▸ Exercise input
(** The trace of the loop, turn after turn. *)
Lemma poll_trace (cfg : config) (ticks : list tick) :
  forall (last_block : Z) (s : agent_state),
  exists evs,
    trace (run_state (poll cfg ticks last_block s)) = trace s ++ evs
    /\ Forall (fun d => d = POLL_INTERVAL \/ d = INITIAL_BACKOFF) (sleeps evs)
    /\ (List.length (sleeps evs) <= List.length ticks)%nat
    /\ StronglySorted Z.lt (heights_handled evs)
    /\ Forall (fun n => last_block < n) (heights_handled evs)
    /\ forall last_block' s',
        poll cfg ticks last_block s = Polling last_block' s' ->
        last_block' = last (heights_handled evs) last_block.
Proof.
  induction ticks as [| t rest IH]; intros last_block s; cbn [poll].
  - exists []. cbn [run_state]. rewrite app_nil_r.
    repeat split; try constructor. intros l' s' H. injection H as <- _. reflexivity.
  - destruct (block_number t) as [current_block | e].
    2:{ exists []. cbn [run_state]. rewrite app_nil_r.
        repeat split; try constructor; [cbn; lia | intros l' s' H; discriminate H]. }
    destruct (Z.ltb_spec last_block current_block) as [Hnew | Hold].
    + destruct (handle_new_block_frame cfg (cycle t) current_block s)
        as (evs0 & Htrace & Hsleeps & Hheights & Hbackoff).
      destruct (handle_new_block cfg (cycle t) current_block s)
        as [[success backoff] s1]; cbn [fst snd] in *.
      destruct (negb success && negb (backoff =? 0)) eqn:Hsleep.
      * destruct (IH current_block (sleep backoff s1))
          as (evs & Ht & Hs & Hlen & Hsorted & Habove & Hlast).
        exists (Logged (NewBlock current_block) :: evs0 ++ Slept backoff :: evs).
        rewrite Ht. unfold sleep at 1. cbn [trace]. rewrite Htrace.
        split; [rewrite <- !app_assoc; reflexivity |].
        change (Logged (NewBlock current_block) :: evs0 ++ Slept backoff :: evs)
          with ([Logged (NewBlock current_block)] ++ evs0 ++ [Slept backoff] ++ evs).
        rewrite !sleeps_app, !heights_handled_app, Hsleeps, Hheights.
        cbn [sleeps heights_handled flat_map app List.length].
        assert (Hb : backoff = INITIAL_BACKOFF).
        { destruct Hbackoff as [-> | Hb]; [| congruence].
          rewrite andb_false_r in Hsleep. discriminate Hsleep. }
        repeat split.
        -- constructor; [right; exact Hb | exact Hs].
        -- lia.
        -- constructor; assumption.
        -- constructor; [exact Hnew |].
           apply (Forall_impl _ (fun n Hn => Z.lt_trans _ _ _ Hnew Hn) Habove).
        -- intros l' s' H. rewrite last_cons. exact (Hlast l' s' H).
      * destruct (IH current_block s1)
          as (evs & Ht & Hs & Hlen & Hsorted & Habove & Hlast).
        exists (Logged (NewBlock current_block) :: evs0 ++ evs).
        rewrite Ht, Htrace.
        split; [rewrite <- !app_assoc; reflexivity |].
        change (Logged (NewBlock current_block) :: evs0 ++ evs)
          with ([Logged (NewBlock current_block)] ++ evs0 ++ evs).
        rewrite !sleeps_app, !heights_handled_app, Hsleeps, Hheights.
        cbn [sleeps heights_handled flat_map app List.length].
        repeat split.
        -- exact Hs.
        -- lia.
        -- constructor; assumption.
        -- constructor; [exact Hnew |].
           apply (Forall_impl _ (fun n Hn => Z.lt_trans _ _ _ Hnew Hn) Habove).
        -- intros l' s' H. rewrite last_cons. exact (Hlast l' s' H).
    + destruct (IH last_block (sleep POLL_INTERVAL s))
        as (evs & Ht & Hs & Hlen & Hsorted & Habove & Hlast).
      exists (Slept POLL_INTERVAL :: evs).
      rewrite Ht. unfold sleep at 1. cbn [trace].
      split; [rewrite <- !app_assoc; reflexivity |].
      cbn [sleeps heights_handled flat_map app List.length].
      repeat split; auto.
      apply le_n_S. exact Hlen.
Qed.

End Loop.

(** X12. The loop of [main] never escalates its waiting: each of its own
    sleeps (lines 399 and 401; the throttle inside the scan is not one of
    them) lasts [POLL_INTERVAL] or, after a cycle that raised,
    [INITIAL_BACKOFF], and a turn sleeps at most once.  [MAX_BACKOFF] is
    never reached. *)
Theorem loop_sleeps_the_poll_interval_or_the_initial_backoff :
  forall (cfg : config) (ticks : list tick) (last_block : Z) (s : agent_state),
    Forall (fun d => d = POLL_INTERVAL \/ d = INITIAL_BACKOFF)
           (sleeps (new_events s (run_state (poll cfg ticks last_block s))))
    /\ (List.length (sleeps (new_events s (run_state (poll cfg ticks last_block s))))
        <= List.length ticks)%nat.
Proof.
  intros cfg ticks last_block s.
  destruct (poll_trace cfg ticks last_block s) as (evs & Ht & Hs & Hlen & _).
  rewrite (new_events_from _ _ _ Ht). split; assumption.
Qed.

(** X13. The heights the loop hands to [handle_new_block] are strictly
    increasing and all above the height the loop started from: no height is
    handled twice, whatever the reads return, and the height the loop
    remembers is the last one handled. *)
Theorem handled_heights_strictly_increase :
  forall (cfg : config) (ticks : list tick) (last_block : Z) (s : agent_state),
    StronglySorted Z.lt
      (heights_handled (new_events s (run_state (poll cfg ticks last_block s))))
    /\ Forall (fun n => last_block < n)
         (heights_handled (new_events s (run_state (poll cfg ticks last_block s))))
    /\ forall last_block' s',
        poll cfg ticks last_block s = Polling last_block' s' ->
        last_block'
        = last (heights_handled (new_events s s')) last_block.
Proof.
  intros cfg ticks last_block s.
  destruct (poll_trace cfg ticks last_block s) as (evs & Ht & _ & _ & Hs & Ha & Hl).
  rewrite (new_events_from _ _ _ Ht). split; [exact Hs | split; [exact Ha |]].
  intros l' s' H. rewrite H in Ht. cbn [run_state] in Ht.
  rewrite (new_events_from _ _ _ Ht). exact (Hl l' s' H).
Qed.

(** X14. The loop ends on an exception only through a height read: when it
    crashes, the exception is the one a read raised, every earlier read
    answered, and the state left behind is the one the loop had after the
    earlier turns, with nothing logged about the failure. *)
Theorem loop_crashes_only_on_a_failed_height_read :
  forall (cfg : config) (ticks : list tick) (last_block : Z) (s s' : agent_state)
         (e : exn),
    poll cfg ticks last_block s = Crashed e s' ->
    exists before t after,
      ticks = before ++ t :: after
      /\ block_number t = Raise e
      /\ Forall height_read before
      /\ exists last_block', poll cfg before last_block s = Polling last_block' s'.
Proof.
  intros cfg ticks. induction ticks as [| t rest IH]; intros last_block s s' e;
    cbn [poll]; [discriminate |].
  destruct (block_number t) as [current_block | e0] eqn:Hread.
  - assert (Hstep : forall l1 s1,
               poll cfg rest l1 s1 = Crashed e s' ->
               (forall l', poll cfg [t] last_block s = Polling l' s1 -> l' = l1) ->
               (exists l', poll cfg [t] last_block s = Polling l' s1) ->
               exists before t0 after,
                 t :: rest = before ++ t0 :: after
                 /\ block_number t0 = Raise e
                 /\ Forall height_read before
                 /\ exists l', poll cfg before last_block s = Polling l' s').
    { intros l1 s1 Hcrash Hsame [l' Hturn].
      destruct (IH l1 s1 s' e Hcrash) as (before & t0 & after & -> & Hraise & Hreads & l2 & Hl2).
      exists (t :: before), t0, after. split; [reflexivity |]. split; [exact Hraise |].
      split; [constructor; [exists current_block; exact Hread | exact Hreads] |].
      exists l2. rewrite <- Hl2. pose proof (Hsame l' Hturn) as ->.
      revert Hturn. cbn [poll]. rewrite Hread.
      destruct (last_block <? current_block).
      - destruct (handle_new_block cfg (cycle t) current_block s) as [[success backoff] s2].
        destruct (negb success && negb (backoff =? 0)); intro H; injection H as <- <-;
          reflexivity.
      - intro H. injection H as <- <-. reflexivity. }
    destruct (last_block <? current_block) eqn:Hnew.
    + destruct (handle_new_block cfg (cycle t) current_block s) as [[success backoff] s1] eqn:Hh.
      destruct (negb success && negb (backoff =? 0)) eqn:Hsleep; intro Hcrash;
        apply (Hstep _ _ Hcrash); cbn [poll]; rewrite Hread, Hnew, Hh, Hsleep;
        try (intros l' H; injection H as <-; reflexivity);
        eexists; reflexivity.
    + intro Hcrash. apply (Hstep _ _ Hcrash); cbn [poll]; rewrite Hread, Hnew;
        try (intros l' H; injection H as <-; reflexivity);
        eexists; reflexivity.
  - intro H. injection H as <- <-.
    exists [], t, rest. repeat split; [exact Hread | constructor |].
    exists last_block. reflexivity.
Qed.

Lemma loop_crashes_only_on_a_failed_height_read_witness :
  poll deployed_config [next_height; failed_read] 100 initial_state
  = Crashed (Web3Error "connection closed")
            {| last_nonce := None;
               trace := [Logged (NewBlock 101); Logged NoProfitableOpportunity] |}
  /\ exists before t after,
      [next_height; failed_read] = before ++ t :: after
      /\ block_number t = Raise (Web3Error "connection closed")
      /\ Forall height_read before.
Proof.
  assert (H : poll deployed_config [next_height; failed_read] 100 initial_state
              = Crashed (Web3Error "connection closed")
                        {| last_nonce := None;
                           trace := [Logged (NewBlock 101);
                                     Logged NoProfitableOpportunity] |})
    by (vm_compute; reflexivity).
  split; [exact H |].
  destruct (loop_crashes_only_on_a_failed_height_read _ _ _ _ _ _ H)
    as (before & t & after & H1 & H2 & H3 & _).
  exists before, t, after. repeat split; assumption.
Defined.

(** ** A run in which no cycle gets past the scan *)

Section QuietRun.

Variable cfg : config.
Hypothesis amounts : Forall is_uint256 (LOAN_AMOUNTS cfg).

Lemma handle_new_block_idle (env : cycle_env) (n : Z) (s : agent_state) :
  handle_new_block cfg env n s
  = ((false, 0),
     {| last_nonce := last_nonce s;
        trace := trace s ++ [Logged (NewBlock n); Logged NoProfitableOpportunity] |}).
Proof.
  unfold handle_new_block, bind, emit.
  rewrite (execute_arbitrage_idle cfg env _ amounts). unfold idle_outcome.
  cbn [last_nonce trace]. rewrite <- app_assoc. reflexivity.
Qed.

Lemma poll_idle (ticks : list tick) :
  forall (last_block : Z) (s : agent_state),
    last_nonce (run_state (poll cfg ticks last_block s)) = last_nonce s
    /\ exists evs,
        trace (run_state (poll cfg ticks last_block s)) = trace s ++ evs
        /\ forallb idle_event evs = true.
Proof.
  induction ticks as [| t rest IH]; intros last_block s; cbn [poll].
  - split; [reflexivity |]. exists []. rewrite app_nil_r. split; reflexivity.
  - destruct (block_number t) as [current_block | e].
    2:{ split; [reflexivity |]. exists []. cbn [run_state]. rewrite app_nil_r.
        split; reflexivity. }
    destruct (last_block <? current_block).
    + rewrite handle_new_block_idle.
      change (negb false && negb (0 =? 0)) with false. cbv iota.
      destruct (IH current_block
                  {| last_nonce := last_nonce s;
                     trace := trace s ++ [Logged (NewBlock current_block);
                                          Logged NoProfitableOpportunity] |})
        as (Hnonce & evs & Htrace & Hidle).
      split; [exact Hnonce |].
      exists (Logged (NewBlock current_block) :: Logged NoProfitableOpportunity :: evs).
      rewrite Htrace. cbn [trace]. rewrite <- app_assoc. split; [reflexivity |].
      cbn [forallb idle_event andb]. exact Hidle.
    + destruct (IH last_block (sleep POLL_INTERVAL s)) as (Hnonce & evs & Htrace & Hidle).
      split; [exact Hnonce |].
      exists (Slept POLL_INTERVAL :: evs).
      rewrite Htrace. unfold sleep. cbn [trace]. rewrite <- app_assoc.
      split; [reflexivity |]. cbn [forallb idle_event]. rewrite Hidle. reflexivity.
Qed.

▸ How to complete this task
Look back over the material above and state how many lines hold the word "Polling". Write the number and nothing else.

▸ Reply
6